The structure and dehydration mechanism of the proton conducting oxide Ba2In2O5(H2O)x are investigated by means of variable temperature Raman spectroscopy together with inelastic neutron scattering. At room temperature, Ba2In2O5(H2O)x is found to be fully hydrated (x=1) and to have a perovskite-like structure, which dehydrates gradually with increasing temperature and at around 600 C the material is essentially completely dehydrated (x=0). The dehydrated material exhibits a brownmillerite structure, which is featured by alternating layers of InO6 octahedra and InO4 tetrahedra. The transition from a perovskite-like to a brownmillerite-like structure is featured by a hydrated-to-intermediate phase transition at ca. 370 C. The structure of the intermediate phase is similar to the structure of the fully dehydrated material, but with the difference that it exhibits a non-centrosymmetric distortion of the InO6 octahedra not present in the latter.
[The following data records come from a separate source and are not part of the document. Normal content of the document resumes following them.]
(** ** Dataset Management *)

(** NVME_DSM_RANGE. *)
Record NVME_DSM_RANGE := mkDsmRange {
  dsm_ContextAttributes : Z;
  dsm_LengthInLogicalBlocks : Z;
  dsm_StartingLBA : Z
}.
Definition dsm_load (m : mem) (a : Z) : NVME_DSM_RANGE := mkDsmRange (load_le m a 4) (load_le m (a + 4) 4) (load_le m (a + 8) 8).

(** The loop over the ranges; [n] of them are left, the next one is range [i].
    [ns] is the namespace as the handler found it: only its storage changes. *)
Fixpoint dsm_loop (n : nat) (nsid : Z) (ns : VNVME_NAMESPACE) (ranges i : Z) : M KState unit :=
  match n with
  | O => mret tt
  | S n =>
      s ← get;
      let r := dsm_load (ks_host s) (ranges + i * 16) in
      let slba := dsm_StartingLBA r in
      let nlb := dsm_LengthInLogicalBlocks r in
      if nlb =? 0 then dsm_loop n nsid ns ranges (i + 1)
      else if ns_TotalBlocks ns <? (slba +₆₄ nlb) then dsm_loop n nsid ns ranges (i + 1)
      else
        let byteOffset := slba *₆₄ ns_BlockSize ns in
        let byteLength := nlb *₆₄ ns_BlockSize ns in
        match ns_Storage ns with
        | Some _ => zero_storage_range nsid byteOffset (u32 byteLength);; dsm_loop n nsid ns ranges (i + 1)
        | None => dsm_loop n nsid ns ranges (i + 1)
        end
  end.

Definition HandleDatasetManagement (QueueId : Z) (Command : NVME_COMMAND) : M KState NTSTATUS :=
  let nsid := cmd_NSID Command in
  let nr := Z.land (cmd_CDW10 Command) 0xFF + 1 in
  let deallocate := negb (Z.land (cmd_CDW11 Command) 0x04 =? 0) in
  let post sct sc := PostIoCompletion QueueId (cmd_CID Command) sct sc in
  let done := count_io;; post NVME_SCT_GENERIC NVME_SC_SUCCESS in
  ns ← io_namespace nsid;
  match ns with
  | None => post NVME_SCT_GENERIC NVME_SC_INVALID_NAMESPACE
  | Some ns =>
      if negb deallocate then done
      else
        let nr := if 256 <? nr then 256 else nr in
        mapped ← map_io (cmd_PRP1 Command) (nr * 16);
        if negb mapped then done
        else
          dsm_loop (Z.to_nat nr) nsid ns (cmd_PRP1 Command) 0;;
          done
  end.

(** ** Compare *)

(** [RtlCompareMemory(a, b, n) == n]. *)
Definition mem_eqb (a b : mem) (n : Z) : bool := forallb (fun i => rd8 a i =? rd8 b i) (seqZ 0 n).

Definition HandleCompare (QueueId : Z) (Command : NVME_COMMAND) : M KState NTSTATUS :=
  let nsid := cmd_NSID Command in
  let slba := io_slba Command in
  let nlb := io_nlb Command in
  let post sct sc := PostIoCompletion QueueId (cmd_CID Command) sct sc in
  ns ← io_namespace nsid;
  match ns with
  | None => post NVME_SCT_GENERIC NVME_SC_INVALID_NAMESPACE
  | Some ns =>
      let totalBytes := VNVME_BLOCKS_TO_BYTES nlb (ns_BlockSize ns) in
      let byteOffset := VNVME_LBA_TO_BYTES slba (ns_BlockSize ns) in
      if negb (VNVME_LBA_RANGE_VALID slba nlb (ns_TotalBlocks ns)) then post NVME_SCT_GENERIC NVME_SC_LBA_OUT_OF_RANGE
      else if MAX_TRANSFER <? totalBytes then post NVME_SCT_GENERIC NVME_SC_INVALID_FIELD
      else
        ok ← alloc totalBytes;
        if negb ok then post NVME_SCT_GENERIC NVME_SC_INTERNAL_ERROR
        else
          ok ← alloc totalBytes;
          if negb ok then post NVME_SCT_GENERIC NVME_SC_INTERNAL_ERROR
          else
            r ← VnvmeParsePrpList (cmd_PRP1 Command) (cmd_PRP2 Command) (u32 totalBytes);
            if negb (NT_SUCCESS r.1) then post NVME_SCT_GENERIC NVME_SC_INTERNAL_ERROR
            else
              compareBuffer ← prp_from_host r.2 (Block totalBytes mem_zero) 0 totalBytes 0;
              read ← (match ns_Storage ns with
                      | Some c =>
                          rd ← of_res (VnvmeStorageRead (Some c) byteOffset (Block totalBytes mem_zero) (u32 totalBytes));
                          set_storage nsid rd.2;;
                          mret (if NT_SUCCESS rd.1.1 then Some rd.1.2 else None)
                      | None => mret (Some (Block totalBytes mem_zero))
                      end);
              match read with
              | None => post NVME_SCT_MEDIA_ERROR NVME_SC_UNRECOVERED_READ_ERROR
              | Some storageBuffer =>
                  count_io;;
                  if negb (mem_eqb (blk_mem compareBuffer) (blk_mem storageBuffer) totalBytes)
                  then post NVME_SCT_MEDIA_ERROR NVME_SC_COMPARE_FAILURE
                  else post NVME_SCT_GENERIC NVME_SC_SUCCESS
              end
  end.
For temperatures below the hydrated-to-intermediate phase transition, dehydration is featured by the release of protons confined to the layers of InO4 tetrahedra, whereas above the transition also protons bound to oxygens of the layers of InO6 are released. Finally, we found that the O-H stretch region of the vibrational spectra is not consistent with a single-phase spectrum, but is in agreement with the superposition of spectra associated with two different proton configurations. The relative contributions of the two proton configurations depend on how the sample is hydrated.